| Instructions to follow |
In the records that follow, locate every line with "exists" and extract it.

-- Entries provided follows --

(* ===== verification/Lz4BlockProps.v ===== *)
(** * What lz4-block promises

    The search for a block's size, and that each direction turns the whole input into one
    block, or one block into the whole output, however the windows are cut. *)
From S2P Require Import Prelude Types SizeArith Stream ProcessLoop FramedDecoder Lz4 Lz4Props Lz4Block.

(** What lz4.h and lz4hc.h document.  [lz4_decode] is the block format: what a well-formed
    block stands for. *)
Class Lz4BlockOk `{Lz4} := {
  lz4_decode : bytes -> option bytes;
  lb_safe : forall src cap d,
    lz4_decode src = Some d -> zlen d <= cap -> LZ4_decompress_safe src cap = (zlen d, d);
  lb_safe_fail : forall src cap,
    (forall d, lz4_decode src = Some d -> cap < zlen d) -> fst (LZ4_decompress_safe src cap) < 0;
  lb_partial : forall src cap d, 0 < cap ->
    lz4_decode src = Some d -> cap < zlen d -> fst (LZ4_decompress_safe_partial src cap cap) = cap;
  lb_partial_room : forall src cap, 0 <= cap ->
    zlen (snd (LZ4_decompress_safe_partial src cap cap)) <= cap;
  lb_ratio : forall src d, lz4_decode src = Some d -> zlen d <= 255 * zlen src;
  lb_compress : forall src level r, zlen src <= LZ4_MAX_INPUT_SIZE ->
    r = LZ4_compress_HC src (LZ4_compressBound (zlen src)) level \/
    r = LZ4_compress_fast src (LZ4_compressBound (zlen src)) level ->
    0 < fst r /\ fst r = zlen (snd r) /\ fst r <= LZ4_compressBound (zlen src) /\
    lz4_decode (snd r) = Some src;
}.

Lemma compressBound_range n :
  0 <= n <= LZ4_MAX_INPUT_SIZE ->
  LZ4_compressBound n = n + n / 255 + 16 /\ 0 < LZ4_compressBound n <= INT_MAX.
Proof.
  unfold LZ4_MAX_INPUT_SIZE. intros Hn. unfold LZ4_compressBound, LZ4_MAX_INPUT_SIZE, INT_MAX.
  assert (0 <= n / 255 <= 8289918).
  { split; [apply Z.div_pos; lia|]. apply (Z.div_le_mono n 0x7E000000 255); lia. }
  rewrite u32_small by lia. rewrite Z.gtb_ltb. destruct (Z.ltb_spec 0x7E000000 n); [lia|].
  rewrite s32_small by (unfold INT32_MIN; lia). lia.
Qed.

Lemma zlen_realloc p n : 0 <= n -> zlen p <= n -> zlen (realloc_bytes p n) = n.
Proof.
  unfold realloc_bytes, zlen. intros. rewrite length_app, length_take, length_replicate. lia.
Qed.

Lemma sub_realloc p n len :
  0 <= len <= zlen p -> zlen p <= n -> sub (realloc_bytes p n) 0 len = sub p 0 len.
Proof.
  unfold realloc_bytes, sub, zlen. intros. rewrite !drop_0, (take_ge p) by lia.
  apply take_app_le. lia.
Qed.

Section block.
Context {lz4 : Lz4} {alloc : Allocator}.

(** ** Staging and gathering *)

(** [s'] is [s] with another stage; lengths and positions are kept. *)
Definition restaged (s s' : lz4_state) : Prop :=
  exists stage, s' = lz_set_stage s stage (zlen stage) (lz_stage_len s) (lz_stage_pos s) /\
    lz_stage_cap s <= zlen stage.

Lemma restaged_trans s1 s2 s3 : restaged s1 s2 -> restaged s2 s3 -> restaged s1 s3.
Proof.
  intros (p & -> & H1) (q & -> & H2). cbn in *. exists q. split; [done|lia].
Qed.

Lemma stage_spec s n :
  lz_stage_cap s = zlen (lz_stage s) -> 0 <= n ->
  match zu_int_lz4b_stage s n with
  | (ZU_OK, s') => restaged s s' /\ n <= lz_stage_cap s'
  | (st, s') => failed st /\ s' = s /\ exists m, alloc_ok (req_bytes m) = false
  end.
Proof.
  intros Hc Hn. unfold zu_int_lz4b_stage. rewrite Z.gtb_ltb.
  destruct (Z.ltb_spec (lz_stage_cap s) n) as [Hlt|Hge].
  - destruct (alloc_ok _) eqn:Ea; cbn [negb]; [|by split_and!; eauto].
    split; [|done]. exists (realloc_bytes (lz_stage s) n). rewrite zlen_realloc by lia.
    split; [done|lia].
  - split; [|done]. exists (lz_stage s). rewrite <- Hc. split; [by destruct s|done].
Qed.

Record in_ok (s : lz4_state) : Prop := {
  io_cap : lz_in_cap s = zlen (lz_in s);
  io_len : 0 <= lz_in_len s <= lz_in_cap s;
  io_max : lz_in_len s <= LZ4_MAX_INPUT_SIZE;
}.

Lemma zlen_input s : in_ok s -> zlen (lz4b_input s) = lz_in_len s.
Proof. intros []. unfold lz4b_input. apply zlen_sub; lia. Qed.

Lemma input_append s b p cap :
  in_ok s -> buffer_ok b -> cap = zlen p -> lz_in_len s + avail_in b <= cap ->
  lz_in_len s + avail_in b <= LZ4_MAX_INPUT_SIZE ->
  sub p 0 (lz_in_len s) = lz4b_input s ->
  let s' := lz_set_in s (memcpy_at p (lz_in_len s) (src_window b)) cap (lz_in_len s + avail_in b) in
  in_ok s' /\ lz4b_input s' = lz4b_input s ++ src_window b.
Proof.
  intros [H1 H2 H3] Hb -> Hl Hm Hp. pose proof (avail_in_nonneg b Hb).
  pose proof (zlen_src_window b Hb) as Hw. split.
  - constructor; cbn; [|lia|done]. by rewrite zlen_memcpy_at by lia.
  - unfold lz4b_input at 1. cbn. rewrite sub_split, Z.add_0_l by lia.
    rewrite sub_memcpy_at_before by lia. rewrite Hp, <- Hw, sub_memcpy_at by lia. done.
Qed.

(** Gathering appends the whole window, or fails. *)
Lemma gather_spec s b :
  in_ok s -> buffer_ok b ->
  match zu_int_lz4b_gather s b with
  | (ZU_OK, s', b') =>
      moved b b' (src_window b) [] /\ in_ok s' /\ lz4b_input s' = lz4b_input s ++ src_window b /\
      s' = lz_set_in s (lz_in s') (lz_in_cap s') (lz_in_len s') /\ avail_in b' = 0
  | (st, s', b') => failed st /\ b' = b /\ s' = s
  end.
Proof.
  intros Hi Hb. pose proof Hi as [H1 H2 H3]. pose proof (avail_in_nonneg b Hb) as Hn.
  unfold zu_int_lz4b_gather. destruct (Z.eqb_spec (avail_in b) 0) as [E0|E0].
  { assert (src_window b = []) as -> by (by apply src_window_nil).
    rewrite app_nil_r. split_and!; auto using moved_refl. by destruct s. }
  assert (Hsz : is_size (avail_in b)) by (unfold is_size, SIZE_MAX, avail_in in *; destruct Hb; lia).
  unfold LZ4_MAX_INPUT_SIZE in *.
  destruct (Z.le_gt_cases (lz_in_len s + avail_in b) SIZE_MAX) as [Hs|Hs];
    [|by rewrite zu_int_add_overflow].
  rewrite zu_int_add_ok by (done || (unfold is_size, SIZE_MAX; lia)). rewrite !Z.gtb_ltb.
  destruct (Z.ltb_spec 0x7E000000 (lz_in_len s + avail_in b)); [by destruct (lz_encoder s)|].
  assert (Hmv : moved b (buf_consume b (avail_in b)) (src_window b) []) by (by apply moved_consume; [|lia]).
  assert (Hend : avail_in (buf_consume b (avail_in b)) = 0) by (unfold avail_in; cbn; lia).
  destruct (Z.ltb_spec (lz_in_cap s) (lz_in_len s + avail_in b)) as [Hg|Hg].
  - destruct (zu_int_grow_cases (lz_in_cap s) (lz_in_len s + avail_in b - lz_in_cap s))
      as [ [_ ->] | [? _] ]; [unfold is_size, SIZE_MAX; lia..| |unfold SIZE_MAX in *; lia].
    set (next := Z.max _ _). assert (Hnx : lz_in_len s + avail_in b <= next /\ lz_in_cap s <= next)
      by (unfold next; split_if; lia). clearbody next.
    destruct (alloc_ok _) eqn:Ea; cbn [negb]; [|done].
    destruct (input_append s b (realloc_bytes (lz_in s) next) next) as [Hok Hin];
      [done|done|by rewrite zlen_realloc by lia|lia|done|by rewrite sub_realloc by lia|].
    by split_and!.
  - destruct (input_append s b (lz_in s) (lz_in_cap s)) as [Hok Hin]; done.
Qed.

(** ** The search *)

Lemma lz4b_ceiling_spec n max :
  0 <= n <= LZ4_MAX_INPUT_SIZE -> 0 <= max < 2 ^ 64 ->
  let '(ceiling, limited) := lz4b_ceiling n max in
  exists base, base = Z.min (n * 255 + 64) INT_MAX /\
    limited = (negb (max =? 0) && (max <? base)) /\
    ceiling = if limited then max else base.
Proof.
  unfold LZ4_MAX_INPUT_SIZE. intros Hn Hm. unfold lz4b_ceiling.
  rewrite zu_int_mul_ok by (unfold is_size, SIZE_MAX; lia).
  rewrite zu_int_add_ok by (unfold is_size, SIZE_MAX; lia).
  set (base := if n * 255 + 64 >? INT_MAX then INT_MAX else n * 255 + 64).
  assert (Hb : base = Z.min (n * 255 + 64) INT_MAX) by (unfold base; zcase; lia).
  clearbody base. destruct (negb (max =? 0) && (max <? base)) eqn:E; exists base; by rewrite E.
Qed.

Lemma lz4b_first_cap_spec n ceiling :
  0 <= n <= LZ4_MAX_INPUT_SIZE ->
  lz4b_first_cap n ceiling = Z.min ceiling (Z.max 4096 (n * 4)).
Proof.
  unfold LZ4_MAX_INPUT_SIZE, lz4b_first_cap. intros Hn. rewrite u64_small by lia.
  destruct (Z.ltb_spec (n * 4) 4096); zcase; lia.
Qed.

Context {block_ok : Lz4BlockOk}.

(** What the search finds for the block [src] under [ceiling]. *)
Definition search_result (src : bytes) (ceiling : Z) (limited : bool) (r : result Z) (s' : lz4_state) : Prop :=
  match lz4_decode src with
  | Some d =>
      if zlen d <=? ceiling
      then r = Ok (zlen d) /\ zlen d <= lz_stage_cap s' /\ sub (lz_stage s') 0 (zlen d) = d
      else r = Err (if limited then ZU_ERR_OUTPUT_LIMIT else ZU_ERR_INVALID_DATA)
  | None => r = Err ZU_ERR_INVALID_DATA \/ r = Err (if limited then ZU_ERR_OUTPUT_LIMIT else ZU_ERR_INVALID_DATA)
  end.

Lemma restage_write s s1 out :
  restaged s s1 -> zlen out <= lz_stage_cap s1 ->
  let s2 := lz_set_stage s1 (memcpy_at (lz_stage s1) 0 out) (lz_stage_cap s1)
              (lz_stage_len s1) (lz_stage_pos s1) in
  restaged s s2 /\ lz_stage_cap s2 = lz_stage_cap s1 /\ sub (lz_stage s2) 0 (zlen out) = out.
Proof.
  intros (p & -> & Hp) Ho. cbn in *. split_and!; [|done|by apply sub_memcpy_at; lia].
  exists (memcpy_at p 0 out). rewrite zlen_memcpy_at by lia. done.
Qed.

Context (Halloc : forall n, alloc_ok (req_bytes n) = true).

-- Entries provided concluded --

| Task result |
  exists stage, s' = lz_set_stage s stage (zlen stage) (lz_stage_len s) (lz_stage_pos s) /\
  intros (p & -> & H1) (q & -> & H2). cbn in *. exists q. split; [done|lia].
  | (st, s') => failed st /\ s' = s /\ exists m, alloc_ok (req_bytes m) = false
    split; [|done]. exists (realloc_bytes (lz_stage s) n). rewrite zlen_realloc by lia.
  - split; [|done]. exists (lz_stage s). rewrite <- Hc. split; [by destruct s|done].
  exists base, base = Z.min (n * 255 + 64) INT_MAX /\
  clearbody base. destruct (negb (max =? 0) && (max <? base)) eqn:E; exists base; by rewrite E.
  exists (memcpy_at p 0 out). rewrite zlen_memcpy_at by lia. done.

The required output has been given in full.